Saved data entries
****
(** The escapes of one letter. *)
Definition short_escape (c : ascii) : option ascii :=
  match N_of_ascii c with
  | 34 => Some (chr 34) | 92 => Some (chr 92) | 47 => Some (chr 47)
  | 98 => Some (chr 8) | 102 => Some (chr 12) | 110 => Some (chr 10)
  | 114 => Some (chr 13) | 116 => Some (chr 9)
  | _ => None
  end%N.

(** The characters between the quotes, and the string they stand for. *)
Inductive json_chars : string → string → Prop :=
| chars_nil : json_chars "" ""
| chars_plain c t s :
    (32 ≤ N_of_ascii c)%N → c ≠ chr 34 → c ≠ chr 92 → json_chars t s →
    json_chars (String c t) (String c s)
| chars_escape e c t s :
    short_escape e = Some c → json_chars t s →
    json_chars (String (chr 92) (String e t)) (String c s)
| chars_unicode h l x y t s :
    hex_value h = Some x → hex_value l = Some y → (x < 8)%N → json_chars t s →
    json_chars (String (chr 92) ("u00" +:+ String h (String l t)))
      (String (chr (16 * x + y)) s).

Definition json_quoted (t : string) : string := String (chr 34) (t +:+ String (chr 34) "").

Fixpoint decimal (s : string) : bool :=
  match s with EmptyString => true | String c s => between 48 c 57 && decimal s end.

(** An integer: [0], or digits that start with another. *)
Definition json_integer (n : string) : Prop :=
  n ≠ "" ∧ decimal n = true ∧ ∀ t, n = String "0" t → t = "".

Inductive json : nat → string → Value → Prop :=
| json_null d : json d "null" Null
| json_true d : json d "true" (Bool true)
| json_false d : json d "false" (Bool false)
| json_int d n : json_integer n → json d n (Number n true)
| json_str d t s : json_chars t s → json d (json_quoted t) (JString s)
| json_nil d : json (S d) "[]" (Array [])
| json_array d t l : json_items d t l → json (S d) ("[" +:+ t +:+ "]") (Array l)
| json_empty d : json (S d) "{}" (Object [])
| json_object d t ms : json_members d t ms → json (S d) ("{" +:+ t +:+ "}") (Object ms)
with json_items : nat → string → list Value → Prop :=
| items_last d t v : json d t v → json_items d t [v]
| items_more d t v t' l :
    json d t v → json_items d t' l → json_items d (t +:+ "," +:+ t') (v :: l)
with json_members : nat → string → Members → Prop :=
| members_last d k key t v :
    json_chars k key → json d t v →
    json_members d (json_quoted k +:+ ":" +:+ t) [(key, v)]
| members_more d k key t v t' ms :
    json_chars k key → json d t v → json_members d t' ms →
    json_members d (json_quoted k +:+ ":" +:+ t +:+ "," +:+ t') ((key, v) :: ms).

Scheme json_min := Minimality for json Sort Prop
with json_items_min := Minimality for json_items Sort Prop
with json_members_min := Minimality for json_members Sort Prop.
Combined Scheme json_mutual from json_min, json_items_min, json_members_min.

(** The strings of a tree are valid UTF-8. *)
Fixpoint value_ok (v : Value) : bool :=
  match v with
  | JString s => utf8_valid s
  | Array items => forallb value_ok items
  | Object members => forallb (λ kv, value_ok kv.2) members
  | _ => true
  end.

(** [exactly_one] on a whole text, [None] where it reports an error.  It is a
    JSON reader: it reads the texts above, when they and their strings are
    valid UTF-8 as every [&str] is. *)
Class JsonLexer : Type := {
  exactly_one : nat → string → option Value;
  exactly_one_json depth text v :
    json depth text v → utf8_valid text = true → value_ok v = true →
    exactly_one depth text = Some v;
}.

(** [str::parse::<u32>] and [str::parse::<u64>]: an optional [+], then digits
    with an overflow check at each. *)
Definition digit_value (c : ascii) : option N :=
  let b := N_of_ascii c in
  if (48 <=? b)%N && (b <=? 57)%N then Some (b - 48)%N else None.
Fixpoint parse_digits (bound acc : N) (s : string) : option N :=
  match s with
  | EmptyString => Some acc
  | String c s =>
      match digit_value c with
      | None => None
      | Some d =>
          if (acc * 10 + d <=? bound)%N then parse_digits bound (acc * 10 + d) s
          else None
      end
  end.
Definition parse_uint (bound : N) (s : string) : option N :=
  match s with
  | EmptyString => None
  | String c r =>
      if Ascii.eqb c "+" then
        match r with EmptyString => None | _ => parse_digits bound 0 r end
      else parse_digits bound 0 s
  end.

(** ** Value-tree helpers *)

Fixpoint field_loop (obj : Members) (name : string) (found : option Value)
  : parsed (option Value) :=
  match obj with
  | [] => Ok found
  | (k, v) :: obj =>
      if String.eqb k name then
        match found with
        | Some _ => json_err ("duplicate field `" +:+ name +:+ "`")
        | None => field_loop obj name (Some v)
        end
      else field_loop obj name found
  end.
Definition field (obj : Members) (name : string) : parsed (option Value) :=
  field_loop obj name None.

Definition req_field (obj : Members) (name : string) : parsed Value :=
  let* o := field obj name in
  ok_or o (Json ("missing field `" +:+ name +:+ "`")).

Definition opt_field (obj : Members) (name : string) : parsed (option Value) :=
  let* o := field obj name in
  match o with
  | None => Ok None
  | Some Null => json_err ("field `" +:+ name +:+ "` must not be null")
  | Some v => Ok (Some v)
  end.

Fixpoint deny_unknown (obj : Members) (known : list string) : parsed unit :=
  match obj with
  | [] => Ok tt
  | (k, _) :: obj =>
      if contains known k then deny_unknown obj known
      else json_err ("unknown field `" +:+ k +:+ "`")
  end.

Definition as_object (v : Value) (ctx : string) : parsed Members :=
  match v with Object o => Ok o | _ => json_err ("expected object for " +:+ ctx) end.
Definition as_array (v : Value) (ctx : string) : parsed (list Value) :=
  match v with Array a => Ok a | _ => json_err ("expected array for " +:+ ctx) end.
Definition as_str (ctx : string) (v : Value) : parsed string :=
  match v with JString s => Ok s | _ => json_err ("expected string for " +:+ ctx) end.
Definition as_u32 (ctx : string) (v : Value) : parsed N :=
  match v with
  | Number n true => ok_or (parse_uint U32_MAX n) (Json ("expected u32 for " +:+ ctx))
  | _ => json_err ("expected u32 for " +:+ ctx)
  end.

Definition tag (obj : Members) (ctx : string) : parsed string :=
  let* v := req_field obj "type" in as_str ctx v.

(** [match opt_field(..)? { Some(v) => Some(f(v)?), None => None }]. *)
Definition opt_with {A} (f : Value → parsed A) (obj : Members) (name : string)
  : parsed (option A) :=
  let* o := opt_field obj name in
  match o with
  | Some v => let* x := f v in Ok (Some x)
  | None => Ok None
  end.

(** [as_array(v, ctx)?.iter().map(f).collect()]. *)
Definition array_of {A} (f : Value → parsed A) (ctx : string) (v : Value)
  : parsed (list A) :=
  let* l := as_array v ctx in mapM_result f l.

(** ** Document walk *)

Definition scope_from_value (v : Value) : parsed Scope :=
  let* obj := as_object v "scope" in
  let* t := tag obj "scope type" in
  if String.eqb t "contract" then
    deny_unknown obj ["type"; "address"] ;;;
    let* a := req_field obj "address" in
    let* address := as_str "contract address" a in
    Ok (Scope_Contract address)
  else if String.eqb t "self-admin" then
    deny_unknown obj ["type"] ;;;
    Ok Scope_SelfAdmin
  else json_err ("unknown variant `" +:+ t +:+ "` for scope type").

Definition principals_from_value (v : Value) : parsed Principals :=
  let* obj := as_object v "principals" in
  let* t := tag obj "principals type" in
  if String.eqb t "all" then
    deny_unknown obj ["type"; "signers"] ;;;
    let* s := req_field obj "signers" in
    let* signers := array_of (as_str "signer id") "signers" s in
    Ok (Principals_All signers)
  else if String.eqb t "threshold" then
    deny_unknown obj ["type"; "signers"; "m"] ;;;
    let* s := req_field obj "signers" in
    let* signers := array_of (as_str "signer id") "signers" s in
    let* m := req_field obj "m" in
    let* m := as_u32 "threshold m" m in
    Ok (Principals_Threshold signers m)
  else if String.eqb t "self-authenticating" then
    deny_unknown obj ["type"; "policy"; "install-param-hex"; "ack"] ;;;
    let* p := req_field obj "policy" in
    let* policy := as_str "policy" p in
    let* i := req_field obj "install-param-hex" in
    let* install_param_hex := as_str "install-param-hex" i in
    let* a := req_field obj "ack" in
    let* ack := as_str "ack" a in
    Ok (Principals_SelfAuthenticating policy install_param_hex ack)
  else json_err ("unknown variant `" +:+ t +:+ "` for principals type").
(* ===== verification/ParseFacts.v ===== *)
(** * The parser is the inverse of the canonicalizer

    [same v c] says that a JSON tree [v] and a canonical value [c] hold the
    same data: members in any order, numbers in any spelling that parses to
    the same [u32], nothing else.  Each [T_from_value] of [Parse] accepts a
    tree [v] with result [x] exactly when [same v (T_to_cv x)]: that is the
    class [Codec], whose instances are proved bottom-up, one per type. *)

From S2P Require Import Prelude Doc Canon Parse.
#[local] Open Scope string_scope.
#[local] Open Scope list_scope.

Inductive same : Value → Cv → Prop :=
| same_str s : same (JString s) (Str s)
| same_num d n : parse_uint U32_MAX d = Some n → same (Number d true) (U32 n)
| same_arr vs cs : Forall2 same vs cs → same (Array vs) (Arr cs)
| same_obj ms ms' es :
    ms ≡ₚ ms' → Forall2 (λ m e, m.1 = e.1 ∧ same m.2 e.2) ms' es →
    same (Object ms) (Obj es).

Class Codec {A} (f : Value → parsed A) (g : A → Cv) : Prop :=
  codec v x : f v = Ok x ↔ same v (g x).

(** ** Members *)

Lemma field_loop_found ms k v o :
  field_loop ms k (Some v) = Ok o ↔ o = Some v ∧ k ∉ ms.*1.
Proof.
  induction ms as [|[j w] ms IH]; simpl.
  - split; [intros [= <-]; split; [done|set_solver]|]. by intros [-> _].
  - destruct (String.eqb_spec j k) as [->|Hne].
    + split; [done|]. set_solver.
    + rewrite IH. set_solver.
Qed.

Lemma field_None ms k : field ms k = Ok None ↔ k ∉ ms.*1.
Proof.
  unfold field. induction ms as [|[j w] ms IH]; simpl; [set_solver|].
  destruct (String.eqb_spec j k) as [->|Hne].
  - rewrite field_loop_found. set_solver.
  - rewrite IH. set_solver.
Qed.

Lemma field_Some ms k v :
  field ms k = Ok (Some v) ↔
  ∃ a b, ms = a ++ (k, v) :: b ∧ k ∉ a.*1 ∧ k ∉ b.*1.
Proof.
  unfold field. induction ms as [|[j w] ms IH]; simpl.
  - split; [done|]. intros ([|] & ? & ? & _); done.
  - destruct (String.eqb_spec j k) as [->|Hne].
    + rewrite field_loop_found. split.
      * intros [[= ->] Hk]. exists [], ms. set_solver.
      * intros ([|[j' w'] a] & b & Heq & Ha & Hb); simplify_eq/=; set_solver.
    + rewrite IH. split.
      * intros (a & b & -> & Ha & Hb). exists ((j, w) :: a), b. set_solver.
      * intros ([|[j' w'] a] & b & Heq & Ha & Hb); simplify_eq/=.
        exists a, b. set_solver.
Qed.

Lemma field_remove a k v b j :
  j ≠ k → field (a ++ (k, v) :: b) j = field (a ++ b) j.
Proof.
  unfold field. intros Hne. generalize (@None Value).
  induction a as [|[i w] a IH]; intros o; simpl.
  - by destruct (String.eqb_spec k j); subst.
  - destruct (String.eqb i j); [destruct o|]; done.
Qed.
****
**Exercise goal**.
In the entries above, the lines between the one holding "members_more d k" and the one holding "EmptyString => Some acc", inclusive, are to be printed exactly as written, and those alone.

**Result for this task**.
| members_more d k key t v t' ms :
    json_chars k key → json d t v → json_members d t' ms →
    json_members d (json_quoted k +:+ ":" +:+ t +:+ "," +:+ t') ((key, v) :: ms).

Scheme json_min := Minimality for json Sort Prop
with json_items_min := Minimality for json_items Sort Prop
with json_members_min := Minimality for json_members Sort Prop.
Combined Scheme json_mutual from json_min, json_items_min, json_members_min.

(** The strings of a tree are valid UTF-8. *)
Fixpoint value_ok (v : Value) : bool :=
  match v with
  | JString s => utf8_valid s
  | Array items => forallb value_ok items
  | Object members => forallb (λ kv, value_ok kv.2) members
  | _ => true
  end.

(** [exactly_one] on a whole text, [None] where it reports an error.  It is a
    JSON reader: it reads the texts above, when they and their strings are
    valid UTF-8 as every [&str] is. *)
Class JsonLexer : Type := {
  exactly_one : nat → string → option Value;
  exactly_one_json depth text v :
    json depth text v → utf8_valid text = true → value_ok v = true →
    exactly_one depth text = Some v;
}.

(** [str::parse::<u32>] and [str::parse::<u64>]: an optional [+], then digits
    with an overflow check at each. *)
Definition digit_value (c : ascii) : option N :=
  let b := N_of_ascii c in
  if (48 <=? b)%N && (b <=? 57)%N then Some (b - 48)%N else None.
Fixpoint parse_digits (bound acc : N) (s : string) : option N :=
  match s with
  | EmptyString => Some acc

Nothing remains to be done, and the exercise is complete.